Anna Lee, journalistBy Anna Lee
Needs no description
Photo by Sonaal Bangera on Unsplash

The Grand Canyon doesn't care how many miles you've logged or how good your boots are. In the span of four days this June, three hikers walked down into the Inner Canyon and never made it back up. All three appear to have died from the heat, in a place where the air at the bottom can sit at 109 degrees in the shade. By the time rangers reached them, all three were already gone.

It's the kind of story that makes you stop scrolling, because these weren't reckless people doing something stupid. They were hikers on two of the park's best-known trails, on days when the canyon turned into something closer to an oven than a national treasure. Here's what actually happened, and why this stretch of trail keeps catching people off guard.

What happened on the trails

The deaths came from two separate incidents. On June 12, a 72-year-old man died along the South Kaibab Trail after showing signs of heat-related illness. Four days later, on June 16, a 67-year-old man and a 68-year-old woman were found dead on the North Kaibab Trail. The National Park Service believes the heat is what killed all three, though the June 16 case is still under investigation.

Rangers and emergency crews responded fast in both cases.

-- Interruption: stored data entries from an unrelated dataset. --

(** * prometheus-unified-exporter: the scrape pipeline of [main.go]

    A shallow embedding of [fetchMetrics], [addLabels], [serializeMetrics]
    and [handleMetrics], and the properties of the fan-out / fan-in
    pipeline they implement.

    Conventions.
    - A Go [map[string]V] is a [gmap string V]; the nil map is [None] of
      [gomap V].  Go leaves the order of [range] over a map unspecified, so
      every such loop takes the order from an oracle that is only known to
      enumerate the map ([≡ₚ map_to_list]).
    - [dto.LabelPair] holds two [*string]; the strings live in a store of
      cells ([heap]) and a label pair holds two addresses.
    - The codec ([expfmt]), the HTTP client and the response writer are not
      part of this program: they are parameters of the sections below. *)

From Stdlib Require Import String Ascii ZArith List Lia.
From stdpp Require Import base gmap strings list sorting fin_maps.

Local Open Scope list_scope.

(** ** The store of string cells *)

(** Addresses are indices into the store. *)
Abbreviation loc := nat (only parsing).
Abbreviation heap := (list string) (only parsing).

(** A fresh cell is taken at the end of the store. *)
Definition alloc (s : string) (h : heap) : loc * heap := (length h, h ++ [s]).

(** Assignment to the variable at address [l]. *)
Definition store (l : loc) (s : string) (h : heap) : heap := <[l := s]> h.

(** [*p]; the getters of [dto] read a nil pointer as the empty string. *)
Definition load (h : heap) (l : loc) : string := default EmptyString (h !! l).

(** ** [dto]: the structured metric-family representation *)

Inductive MetricType := COUNTER | GAUGE | SUMMARY | UNTYPED | HISTOGRAM.

(** [dto.LabelPair{Name *string; Value *string}] *)
Record LabelPair := { lpName : loc; lpValue : loc }.

(** [dto.Metric]: its label list, over a representation [P] of label pairs.
    [mData] stands for the value fields (Gauge, Counter, Summary, Untyped,
    Histogram, TimestampMs), which this program neither reads nor writes. *)
Record Metric (P : Type) := { mLabel : list P; mData : Z }.
Arguments mLabel {P} _.
Arguments mData {P} _.

(** [dto.MetricFamily] *)
Record MetricFamily (P : Type) := {
  mfName : string;
  mfHelp : option string;
  mfType : option MetricType;
  mfMetric : list (Metric P)
}.
Arguments mfName {P} _.
Arguments mfHelp {P} _.
Arguments mfType {P} _.
Arguments mfMetric {P} _.

(** A Go map value: [None] is the nil map. *)
Definition gomap (V : Type) := option (gmap string V).

(** The entries a [range] loop or a lookup sees: none for the nil map. *)
Definition entries {V} (m : gomap V) : gmap string V := default ∅ m.

(** The families as the pointers of the store show them: every label pair
    read through its two addresses. *)
Definition viewPair (h : heap) (p : LabelPair) : string * string :=
  (load h (lpName p), load h (lpValue p)).

Definition viewMetric (h : heap) (m : Metric LabelPair) : Metric (string * string) :=
  {| mLabel := viewPair h <$> mLabel m; mData := mData m |}.

Definition viewFamily (h : heap) (mf : MetricFamily LabelPair)
  : MetricFamily (string * string) :=
  {| mfName := mfName mf; mfHelp := mfHelp mf; mfType := mfType mf;
     mfMetric := viewMetric h <$> mfMetric mf |}.

Definition viewMap (h : heap) (m : gomap (MetricFamily LabelPair))
  : gomap (MetricFamily (string * string)) :=
  fmap (M := option) (fmap (M := gmap string) (viewFamily h)) m.

(** Every address of the sample's label pairs is allocated in [h]. *)
Definition wfMetric (h : heap) (m : Metric LabelPair) : Prop :=
  Forall (λ p, lpName p < length h ∧ lpValue p < length h) (mLabel m).

(** ** [addLabels] (main.go, lines 79-90)

    The module declares [go 1.20]: the variables of a [for ... range]
    clause are created once per execution of the loop statement and
    assigned at every iteration.  [&labelName] and [&labelValue] are
    therefore the same two addresses at every iteration of one loop. *)

Section AddLabels.

(** The order in which the runtime enumerates [labels] in the execution
    of the inner loop whose [labelName] variable lives at the given
    address (one execution per sample, each with its own variable). *)
Variable rangeLabels : gmap string string → loc → list (string * string).

(** The order in which the runtime enumerates [metrics]. *)
Variable rangeFamilies :
  gmap string (MetricFamily LabelPair) → list (string * MetricFamily LabelPair).

(** [for labelName, labelValue := range labels { m.Label = append(...) }]
    with the two loop variables at [ln] and [lv]. *)
Fixpoint labelLoop (kvs : list (string * string)) (ln lv : loc)
    (m : Metric LabelPair) (h : heap) : Metric LabelPair * heap :=
  match kvs with
  | [] => (m, h)
  | (labelName, labelValue) :: rest =>
      let h1 := store lv labelValue (store ln labelName h) in
      let m1 := {| mLabel := mLabel m ++ [{| lpName := ln; lpValue := lv |}];
                   mData := mData m |} in
      labelLoop rest ln lv m1 h1
  end.

(** One execution of the inner loop statement on sample [m]. *)
Definition addLabelsMetric (labels : gmap string string)
    (m : Metric LabelPair) (h : heap) : Metric LabelPair * heap :=
  let '(ln, h1) := alloc EmptyString h in
  let '(lv, h2) := alloc EmptyString h1 in
  labelLoop (rangeLabels labels ln) ln lv m h2.

(** [for _, m := range mf.Metric]: the samples are reached through
    pointers, so each one is updated in place. *)
Fixpoint addLabelsMetrics (labels : gmap string string)
    (ms : list (Metric LabelPair)) (h : heap) : list (Metric LabelPair) * heap :=
  match ms with
  | [] => ([], h)
  | m :: rest =>
      let '(m', h1) := addLabelsMetric labels m h in
      let '(rest', h2) := addLabelsMetrics labels rest h1 in
      (m' :: rest', h2)
  end.

Definition addLabelsFamily (labels : gmap string string)
    (mf : MetricFamily LabelPair) (h : heap) : MetricFamily LabelPair * heap :=
  let '(ms, h') := addLabelsMetrics labels (mfMetric mf) h in
  ({| mfName := mfName mf; mfHelp := mfHelp mf; mfType := mfType mf;
      mfMetric := ms |}, h').

(** [for _, mf := range metrics]: the map holds pointers to families, the
    family under each key is updated in place. *)
Fixpoint familyLoop (labels : gmap string string)
    (kfs : list (string * MetricFamily LabelPair))
    (mp : gmap string (MetricFamily LabelPair)) (h : heap)
    : gmap string (MetricFamily LabelPair) * heap :=
  match kfs with
  | [] => (mp, h)
  | (k, mf) :: rest =>
      let '(mf', h1) := addLabelsFamily labels mf h in
      familyLoop labels rest (<[k := mf']> mp) h1
  end.

(** [addLabels(metrics, labels)]: the map and the store after the call.
    Ranging over the nil map runs no iteration. *)
Definition addLabels (metrics : gomap (MetricFamily LabelPair))
    (labels : gmap string string) (h : heap)
    : gomap (MetricFamily LabelPair) * heap :=
  match metrics with
  | None => (None, h)
  | Some mp =>
      let '(mp', h') := familyLoop labels (rangeFamilies mp) mp h in
      (Some mp', h')
  end.

End AddLabels.

(** ** Targets and configuration (main.go, lines 19-33) *)

Record Target := {
  URL : string;
  Labels : gmap string string;
  labelsSerialized : string
}.

Record Config := { Listen : string; Targets : list Target }.

(** ** [fetchMetrics] and the fetch task (main.go, lines 63-77, 116-125) *)

Definition error := string.

(** What [ioutil.ReadAll(resp.Body)] returns. *)
Inductive bodyRead := ReadError (e : error) | ReadAll (body : string).

(** What [http.Get] returns: an error, or a response with its status code
    and its body.  A response of any status comes with a nil error. *)
Inductive httpResult :=
  | TransportError (e : error)
  | Response (statusCode : nat) (body : bodyRead).

Definition fetchFailedMsg (url : string) (e : error) : string :=
  "failed to fetch metrics from " +:+ url +:+ ": " +:+ e.

Section Collector.

(** The network during one scrape. *)
Variable httpGet : string → httpResult.

(** [expfmt.TextParser.TextToMetricFamilies]: the decoded map, the error,
    and the store in which the decoded label strings live. *)
Variable TextToMetricFamilies :
  string → heap * gomap (MetricFamily LabelPair) * option error.

Variable rangeLabels : gmap string string → loc → list (string * string).
Variable rangeFamilies :
  gmap string (MetricFamily LabelPair) → list (string * MetricFamily LabelPair).

(** [resp.StatusCode] is never read. *)
Definition fetchMetrics (url : string)
    : heap * gomap (MetricFamily LabelPair) * option error :=
  match httpGet url with
  | TransportError e => ([], None, Some e)
  | Response _ (ReadError e) => ([], None, Some e)
  | Response _ (ReadAll body) => TextToMetricFamilies body
  end.

(** The body of the goroutine started for target [t]: the value its
    deferred [ch <- metricFamilies] sends, and what it logs.  The error
    branch logs and falls through to [addLabels].  No cell is written
    after the send, so the message is given as the receiver reads it:
    the map with every label pair dereferenced. *)
Definition fetchTask (t : Target)
    : gomap (MetricFamily (string * string)) * list string :=
  let '(h, metricFamilies, err) := fetchMetrics (URL t) in
  let lg := match err with
            | Some e => [fetchFailedMsg (URL t) e]
            | None => []
            end in
  let '(labelled, h') :=
    addLabels rangeLabels rangeFamilies metricFamilies (Labels t) h in
  (viewMap h' labelled, lg).

End Collector.

(** ** The response writer

    [http.ResponseWriter]: the first [Write] sends the header with status
    200 unless [WriteHeader] was called before, and so does the server when
    the handler returns without having written.  [handleMetrics] never
    calls [WriteHeader]. *)

Record ResponseWriter := { status : option nat; body : string }.

Definition newResponse : ResponseWriter := {| status := None; body := EmptyString |}.

Definition Write (bs : string) (w : ResponseWriter) : ResponseWriter :=
  {| status := Some (default 200 (status w)); body := body w +:+ bs |}.

(** What the server does when the handler returns. *)
Definition finish (w : ResponseWriter) : ResponseWriter :=
  {| status := Some (default 200 (status w)); body := body w |}.

(** The encoder writes through a buffer that it flushes when it returns;
    a flush of an empty buffer does not reach the writer. *)
Definition flush (bs : string) (w : ResponseWriter) : ResponseWriter :=
  if decide (bs = EmptyString) then w else Write bs w.

Definition serializeFailedMsg (e : error) : string :=
  "failed to serialize metrics: " +:+ e.

(** ** Aggregation and serialization (main.go, lines 92-108, 127-139) *)

Section Pipeline.

Context {P : Type}.
(** X3.  A signal that is pending when it is registered outside hydration
    and does not settle afterwards keeps the instance suspended: whatever
    else happens (other signals registered or settled, other instances
    created, other values raised), the instance is suspended, its count is
    positive, its props are those it had, and it renders its fallback
    ([null] when it has none).  (A signal that has settled before it is
    registered is another matter: a native promise calls the continuation
    in the next microtask.) *)
Theorem unsettled_signal_keeps_fallback old evs c p v s evs' :
  let w := run evs (init old) in
  let w' := run evs' (__c c p v w) in
  instances w !! c = Some s ->
  isHydrating v = false ->
  pending_after evs p = true ->
  pending_after evs' p = true ->
  exists s',
    instances w' !! c = Some s' /\
    suspended (state s') = true /\
    0 < _pendingCount s' /\
    props s' = props s /\
    render s' = fallback_output (props s).
Proof.
  intros w w' Hs Hv _ He.
  assert (held_by c p (length (closures w)) (__c c p v w)) as Hk.
  { split_and!.
    - apply wf_suspend, wf_reachable.
    - rewrite (closures_suspend _ _ _ _ _ Hs). by rewrite list_lookup_middle.
    - eexists. rewrite (thens_suspend _ _ _ _ _ Hs).
      rewrite <- (wf_len w (wf_reachable old evs)) at 1.
      rewrite list_lookup_middle by done. done.
    - by eapply is_suspended_fresh_suspend. }
  apply (held_by_run c p _ evs' _ He) in Hk. fold w' in Hk.
  destruct Hk as (Hw' & Hh & _ & Hsus).
  destruct (props_run evs' (__c c p v w) c (suspend_c (isHydrating v) s))
    as (s' & Hs' & Hp).
  { by rewrite instances_suspend, list_lookup_alter_eq, Hs. }
  fold w' in Hs'. exists s'.
  assert (suspended (state s') = true) as Hst.
  { unfold is_suspended in Hsus. rewrite Hs' in Hsus. by injection Hsus. }
  assert (props s' = props s) as Hps.
  { rewrite Hp. by destruct (isHydrating v). }
  split_and!; [done | done | | done |].
  - pose proof (wf_count w' Hw' c s' Hs') as Hc.
    pose proof (count_live_pos c _ _ _ Hh) as Hpos.
    unfold live in Hc. rewrite Hc.
    assert (0 < count_live c (closures w'))%nat; [|lia].
    apply Hpos. unfold is_live; cbn. by rewrite bool_decide_true.
  - unfold render, fallback_output. by rewrite Hst, Hps.
Qed.

Lemma unsettled_signal_keeps_fallback_witness :
  let w' := run [Suspend 0 8 bare_vnode; Settle 8 Reject; New loading_props;
                 Settle 9 Fulfil]
              (__c 0 7 bare_vnode (run [New loading_props] (init true))) in
  exists s', instances w' !! 0%nat = Some s' /\
             suspended (state s') = true /\
             render s' = CElement Fragment (CString "Loading...").
Proof.
  intros w'.
  destruct (unsettled_signal_keeps_fallback true [New loading_props] 0%nat 7%nat
              bare_vnode (constructor loading_props)
              [Suspend 0 8 bare_vnode; Settle 8 Reject; New loading_props;
               Settle 9 Fulfil])
    as (s' & Hs' & Hst & _ & _ & Hr);
    [reflexivity | reflexivity | reflexivity | reflexivity|].
  exists s'. split; [exact Hs'|]. split; [exact Hst | exact Hr].
Defined.

(** ** Passes of any kind *)

Lemma resume_counted_onResolved r0 c h w :
  wf w -> resume_counted r0 c w -> resume_counted r0 c (onResolved h w).
Proof.
  intros Hw H.
  destruct (closures w !! h) as [e|] eqn:E.
  2: { unfold onResolved. by rewrite E. }
  destruct (env_resolved e) eqn:R.
  1: { unfold onResolved. by rewrite E, R. }
  assert ((live (onResolved h w) c
           + (if decide (env_c e = c) then 1 else 0))%nat = live w c) as Hn.
  { unfold live. rewrite unregistered_onResolved, closures_onResolved.
    pose proof (count_live_resolve c _ h e E R). lia. }
  unfold resume_counted, resumes in *.
  rewrite instances_onResolved, E, R, list_lookup_alter.
  destruct (decide (env_c e = c)) as [Hc|Hc].
  - destruct H as [(Hl & Hr) | (Hl & _)]; [|lia].
    destruct (lookup_lt_is_Some_2 (instances w) c) as [s Es].
    { rewrite <- Hc. by eapply (wf_owner w Hw). }
    rewrite Hc, Es. rewrite Es in Hr. cbn.
    pose proof (wf_count w Hw c s Es) as Hcount.
    destruct (onResolved_c_cases s) as [[Hlt ->] | [Hle ->]].
    + left. cbn. split; [lia | done].
    + right. split; [lia|]. rewrite resumes_setState_false. cbn. by rewrite Hr.
  - replace (live (onResolved h w) c) with (live w c) by lia. exact H.
Qed.

Lemma resume_counted_settle r0 c p o w :
  wf w -> resume_counted r0 c w -> resume_counted r0 c (settle p o w).
Proof.
  intros Hw H.
  cut (wf (settle p o w) /\ resume_counted r0 c (settle p o w)); [tauto|].
  apply settle_ind; [done|].
  intros h w' [Hw' H']. split; [by apply wf_onResolved | by apply resume_counted_onResolved].
Qed.

Lemma settlements_counted r0 c (qs : list (nat * Outcome)) w (U : list nat) :
  wf w -> waits_on w c U -> resume_counted r0 c w ->
  wf (run (settlements qs) w) /\
  waits_on (run (settlements qs) w) c (filter (fun p => p ∉ qs.*1) U) /\
  resume_counted r0 c (run (settlements qs) w).
Proof.
  revert w U. induction qs as [|[q o] qs IH]; intros w U Hw HU Hr.
  - cbn. split_and!; try done. eapply waits_on_equiv; [|exact HU].
    intros p. rewrite list_elem_of_filter. split; [|tauto].
    intros Hp; split; [|done]. intros Hn. by apply elem_of_nil in Hn.
  - change (run (settlements ((q, o) :: qs)) w)
      with (run (settlements qs) (settle q o w)).
    destruct (IH (settle q o w) (filter (fun p => p <> q) U)) as (Hw1 & HU1 & Hr1);
      [by apply wf_settle | by apply waits_on_settle | by apply resume_counted_settle |].
    split_and!; try done.
    eapply waits_on_equiv; [|exact HU1].
    intros p. rewrite !list_elem_of_filter. cbn. rewrite not_elem_of_cons. tauto.
Qed.

Lemma suspensions_any c (sigs : list (nat * InternalVNode)) w (U : list nat) :
  wf w -> is_Some (instances w !! c) -> waits_on w c U ->
  wf (run (suspensions c sigs) w) /\
  is_Some (instances (run (suspensions c sigs) w) !! c) /\
  waits_on (run (suspensions c sigs) w) c (U ++ sigs.*1) /\
  resumes (run (suspensions c sigs) w) c = resumes w c.
Proof.
  revert w U. induction sigs as [|[p v] sigs IH]; intros w U Hw [s Hs] HU.
  - cbn. rewrite app_nil_r. split_and!; eauto.
  - change (run (suspensions c ((p, v) :: sigs)) w)
      with (run (suspensions c sigs) (__c c p v w)).
    destruct (IH (__c c p v w) (U ++ [p])) as (Hw1 & Hs1 & HU1 & Hr1).
    + by apply wf_suspend.
    + rewrite instances_suspend, list_lookup_alter_eq, Hs. by eexists.
    + by eapply waits_on_suspend.
    + split_and!; try done.
      * by rewrite <- app_assoc in HU1.
      * by rewrite Hr1, resumes_suspend.
Qed.
(** * android_util_AssetManager: the JNI binding of the resource engine

    A shallow embedding of [core/jni/android_util_AssetManager.cpp] and the
    properties of the binding surface that the specification states.

    Conventions of the embedding:
    - fixed-width integers are [Z] with the conversion written out
      ([to_jint], [to_uint8], [to_uint16], [to_uint32]);
    - a native method returns an [Outcome]: a plain return, a return with a
      pending Java exception, a [CHECK] failure (process abort) or an access
      outside a pinned buffer;
    - the constants of the androidfw headers and the operations of the
      engine (AssetManager2, attribute application) are not part of this
      translation unit: they are the fields of the classes [AndroidFw],
      [Engine] and [AttributeResolution], and the theorems are stated for
      all of their instances; the examples that close the file take the
      platform's constants and a table-driven engine. *)

From Stdlib Require Import ZArith Lia Bool.
From stdpp Require Import base option list gmap strings.

Local Open Scope Z_scope.

(* ===================================================================== *)
(** * Fixed-width integers *)
(* ===================================================================== *)

Abbreviation jint := Z (only parsing).
Abbreviation jlong := Z (only parsing).
Abbreviation jsize := Z (only parsing).
Abbreviation jboolean := bool (only parsing).

Definition INT32_MIN : Z := - 2 ^ 31.
Definition INT32_MAX : Z := 2 ^ 31 - 1.

(** [static_cast<uintN_t>(x)] *)
Definition to_uint8 (x : Z) : Z := x mod 2 ^ 8.
Definition to_uint16 (x : Z) : Z := x mod 2 ^ 16.
Definition to_uint32 (x : Z) : Z := x mod 2 ^ 32.

(** [static_cast<jint>(x)], also the result of 32-bit signed arithmetic. *)
Definition to_jint (x : Z) : Z := (x + 2 ^ 31) mod 2 ^ 32 - 2 ^ 31.

(* ===================================================================== *)
(** * Constants of the androidfw headers *)
(* ===================================================================== *)

(** The enumerators this file reads from [androidfw/AssetManager2.h],
    [androidfw/AttributeResolution.h], [androidfw/ResourceTypes.h] and
    [androidfw/Asset.h]. *)
Class AndroidFw := {
  kInvalidCookie : Z;
  STYLE_NUM_ENTRIES : Z;
  STYLE_TYPE : Z;
  STYLE_DATA : Z;
  STYLE_ASSET_COOKIE : Z;
  STYLE_RESOURCE_ID : Z;
  STYLE_CHANGING_CONFIGURATIONS : Z;
  STYLE_DENSITY : Z;
  TYPE_NULL : Z;
  TYPE_REFERENCE : Z;
  DATA_NULL_UNDEFINED : Z;
  ACCESS_UNKNOWN : Z;
  ACCESS_RANDOM : Z;
  ACCESS_STREAMING : Z;
  ACCESS_BUFFER : Z
}.

(* ===================================================================== *)
(** * Data of the engine interface *)
(* ===================================================================== *)

(** [ResTable_config], the fields [NativeSetConfiguration] assigns. The
    locale part, written by [setBcp47Locale], is kept as the packed 32-bit
    [locale] word and the tag it was parsed from. *)
Record ResTable_config := {
  mcc : Z; mnc : Z;
  locale : Z; localeTag : string;
  orientation : Z; touchscreen : Z; density : Z;
  keyboard : Z; navigation : Z; inputFlags : Z;
  screenWidth : Z; screenHeight : Z;
  sdkVersion : Z;
  screenLayout : Z; uiMode : Z; smallestScreenWidthDp : Z;
  screenWidthDp : Z; screenHeightDp : Z;
  screenLayout2 : Z; colorMode : Z; grammaticalInflection : Z
}.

They even brought in aerial support to reach the hikers in the remote inner part of the canyon. It didn't matter. Every one of them was already deceased when help got there. The bodies were taken to the Coconino County Medical Examiner's Office, and as of the park's statement, none of the three had been publicly identified.

Why these two trails are so brutal

The South Kaibab and North Kaibab are not casual stroll trails. They drop thousands of feet straight down into the canyon, and the North Kaibab in particular is described by the park as the most difficult of the major inner canyon routes. The cruel part is the layout. Going down feels easy, almost fun. Your legs are fresh, the morning is cooler, and the views are unreal. The trap is the climb back out.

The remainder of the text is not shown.